- **WHAT IS BEING ASKED**: Taking the line with "(forall k, fl" as the first and the line with "Section build." as the last, set down exactly every line in that range from the entries below, and no more.

- **DATA IN THIS EXERCISE**:
::::

Lemma item_at_app pos lo hi k : item_at pos (lo ++ hi) k = match item_at pos lo k with Some o => Some o | None => item_at pos hi k end.
Proof. induction lo as [|i lo IH]; cbn [item_at app]; [done|]. rewrite IH. now case_decide. Qed.

Lemma strip_snoc p x k : strip (p ++ [x]) k = match strip p k with Some (y :: r) => if eqb x y then Some r else None | _ => None end.
Proof. revert k. induction p as [|z p IH]; intros [|y k]; cbn; try done. destruct (eqb z y); [apply IH|done]. Qed.

Lemma item_at_strip p pos items k :
  shares p pos items -> item_at pos items k = match strip p k with Some r => item_at (pos + len p) items r | None => None end.
Proof.
  intros Hs. destruct (strip p k) as [r |] eqn:E; [|now apply (item_at_off p)]. apply strip_Some in E as ->. now apply item_at_shift.
Qed.

Lemma under_fork_at p fl fr x k : under_fork p fl fr (p ++ x :: k) = (if x then fr else fl) k.
Proof. unfold under_fork. now rewrite strip_app. Qed.

Section overlay.
  Context (p : key) (pos : Z) (lo hi : list DictBulkKV) (f fl fr : key -> option value).
  Context (Hlo : shares (p ++ [false]) pos lo) (Hhi : shares (p ++ [true]) pos hi) (Hf : forall k, f k = under_fork p fl fr k).

Lemma overlay_split k :
  overlay pos (lo ++ hi) f k = under_fork p (overlay (pos + len p + 1) lo fl) (overlay (pos + len p + 1) hi fr) k.
Proof using Hlo Hhi Hf.
  unfold overlay at 1. rewrite item_at_app, (item_at_strip _ _ _ _ Hlo), (item_at_strip _ _ _ _ Hhi), !strip_snoc, Hf. unfold under_fork.
  rewrite !len_app. change (len [false]) with 1. change (len [true]) with 1. rewrite !Z.add_assoc.
  destruct (strip p k) as [[|x r] |]; try done. unfold overlay. destruct x; cbn [eqb]; [done|]. now destruct (item_at _ lo r).
Qed.

Lemma deletes_side x items g :
  shares (p ++ [x]) pos items -> (forall k, f (p ++ x :: k) = g k) -> deletes_ok pos items f = deletes_ok (pos + len p + 1) items g.
Proof using.
  clear Hlo Hhi Hf. intros Hs Hg. unfold deletes_ok. induction items as [|i items IH]; cbn [forallb]; [done|]. apply Forall_cons in Hs as [Hi Hs]. rewrite IH by done.
  cbn beta in Hi. rewrite Hi, len_app, <-app_assoc. cbn [app]. rewrite Hg. change (len [x]) with 1. now rewrite Z.add_assoc.
Qed.

Lemma deletes_split :
  deletes_ok pos (lo ++ hi) f = deletes_ok (pos + len p + 1) lo fl && deletes_ok (pos + len p + 1) hi fr.
Proof using Hlo Hhi Hf.
  unfold deletes_ok at 1. rewrite forallb_app. f_equal.
  - apply (deletes_side false); [done|]. intros k. now rewrite Hf, under_fork_at.
  - apply (deletes_side true); [done|]. intros k. now rewrite Hf, under_fork_at.
Qed.

End overlay.

Lemma overlay_nil pos f k : overlay pos [] f k = f k.
Proof. done. Qed.

Lemma under_fork_ext p fl fl' fr fr' k :
  (forall k, fl k = fl' k) -> (forall k, fr k = fr' k) -> under_fork p fl fr k = under_fork p fl' fr' k.
Proof. intros Hl Hr. unfold under_fork. destruct (strip p k) as [[|[] r] |]; auto. Qed.

Lemma tfind_Fork l a b k : tfind (V := value) (Fork l a b) k = under_fork l (tfind a) (tfind b) k.
Proof. unfold under_fork. cbn [tfind]. destruct (strip l k) as [[|[] r] |]; done. Qed.

End batch.

(** ** The tree of a sorted batch *)

Section build.
  Context (enc : Z -> list bool -> list bool -> Prop) `{Hform : !LabelForm enc} (K : Z) (HK : 0 <= K /\ 0 <= room K).

(** What an optional subtree over [n] bits stands for. *)
Definition holds (n : Z) (o : option Cell) (f : key -> option value) : Prop :=
  match o with
  | Some c => exists t, rep enc K n c t /\ forall k, tfind t k = f k
  | None => forall k, f k = None
  end.

Definition none (k : key) : option value := None.

Lemma storeLeaf_ok b lbl n :
  wf b -> fits K (builder_value b) -> swf lbl -> len (sbits lbl) = n -> n <= K ->
  exists c, storeLeaf lbl (Some b) n = Ok (Some c) /\ rep enc K n c (Leaf (sbits lbl) (builder_value b)).
Proof using HK Hform.
  intros Hb Hf Hs Hl Hn. destruct (storeSetLeaf_ok enc K HK (mkSetValue (Some b) None) (builder_value b) lbl n) as (c & E & Hr); try done; eauto.
  exists b. split; [|done]. now split.
Qed.

Lemma key_len pos : 0 <= pos <= K -> u64 (K - pos) = K - pos.
Proof using HK. intros H. pose proof (K_bounds K HK). apply u64_small. lia. Qed.

Lemma whole_key i pos :
  item_fits K i -> 0 <= pos <= K ->
  swf (key_view K (kv_key i) (u16 pos) (u16 K)) /\ sbits (key_view K (kv_key i) (u16 pos) (u16 K)) = key_at K pos i.
Proof using HK.
  intros Hi Hpos. destruct (key_view_ok K i pos K Hi) as [Hs E]; [lia|lia|apply (K_bounds K HK)|]. split; [done|].
  rewrite E, take_ge; [done|]. pose proof (len_key_at K pos i). unfold len in *. lia.
Qed.

Lemma key_prefix p pos i :
  item_fits K i -> key_at K pos i = p ++ key_at K (pos + len p) i -> 0 <= pos -> pos + len p <= K ->
  swf (key_view K (kv_key i) (u16 pos) (u16 (pos + len p))) /\ sbits (key_view K (kv_key i) (u16 pos) (u16 (pos + len p))) = p.
Proof using HK.
  intros Hi E Hpos Hle. pose proof (len_nonneg p). destruct (key_view_ok K i pos (pos + len p) Hi) as [Hs Es]; [lia|lia|apply (K_bounds K HK)|]. split; [done|].
  rewrite Es, E. apply take_app_length'. unfold len. lia.
Qed.

Lemma single_item pos i v k : kv_value i = Some v -> tfind (Leaf (key_at K pos i) (builder_value v)) k = overlay K pos [i] none k.
Proof using.
  intros Hv. unfold overlay. cbn [item_at tfind]. unfold item_value. rewrite Hv. cbn. now destruct (decide (key_at K pos i = k)).
Qed.

Lemma common_keys i j pos :
  item_fits K i -> item_fits K j -> 0 <= pos <= K ->
  commonSlicePrefix (key_view K (kv_key i) (u16 pos) (u16 K)) (key_view K (kv_key j) (u16 pos) (u16 K)) (K - pos) =
    Ok (lcp (key_at K pos i) (key_at K pos j)).
Proof using HK.
  intros Hi Hj Hpos. destruct (whole_key i pos Hi Hpos) as [Hs Es]. destruct (whole_key j pos Hj Hpos) as [Hsj Esj].
  pose proof (len_sbits _ Hs) as Li. pose proof (len_sbits _ Hsj) as Lj. rewrite Es, len_key_at in Li by lia. rewrite Esj, len_key_at in Lj by lia.
  rewrite commonSlicePrefix_run by (done || lia). destruct (Z.ltb_spec (BitsLeft (key_view K (kv_key i) (u16 pos) (u16 K))) (K - pos)); [lia|].
  rewrite Es, Esj, !take_ge; [done|pose proof (len_key_at K pos j); unfold len in *; lia|pose proof (len_key_at K pos i); unfold len in *; lia].
Qed.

::::

- **SOLUTION TO THIS TASK**:
  (forall k, fl k = fl' k) -> (forall k, fr k = fr' k) -> under_fork p fl fr k = under_fork p fl' fr' k.
Proof. intros Hl Hr. unfold under_fork. destruct (strip p k) as [[|[] r] |]; auto. Qed.

Lemma tfind_Fork l a b k : tfind (V := value) (Fork l a b) k = under_fork l (tfind a) (tfind b) k.
Proof. unfold under_fork. cbn [tfind]. destruct (strip l k) as [[|[] r] |]; done. Qed.

End batch.

(** ** The tree of a sorted batch *)

Section build.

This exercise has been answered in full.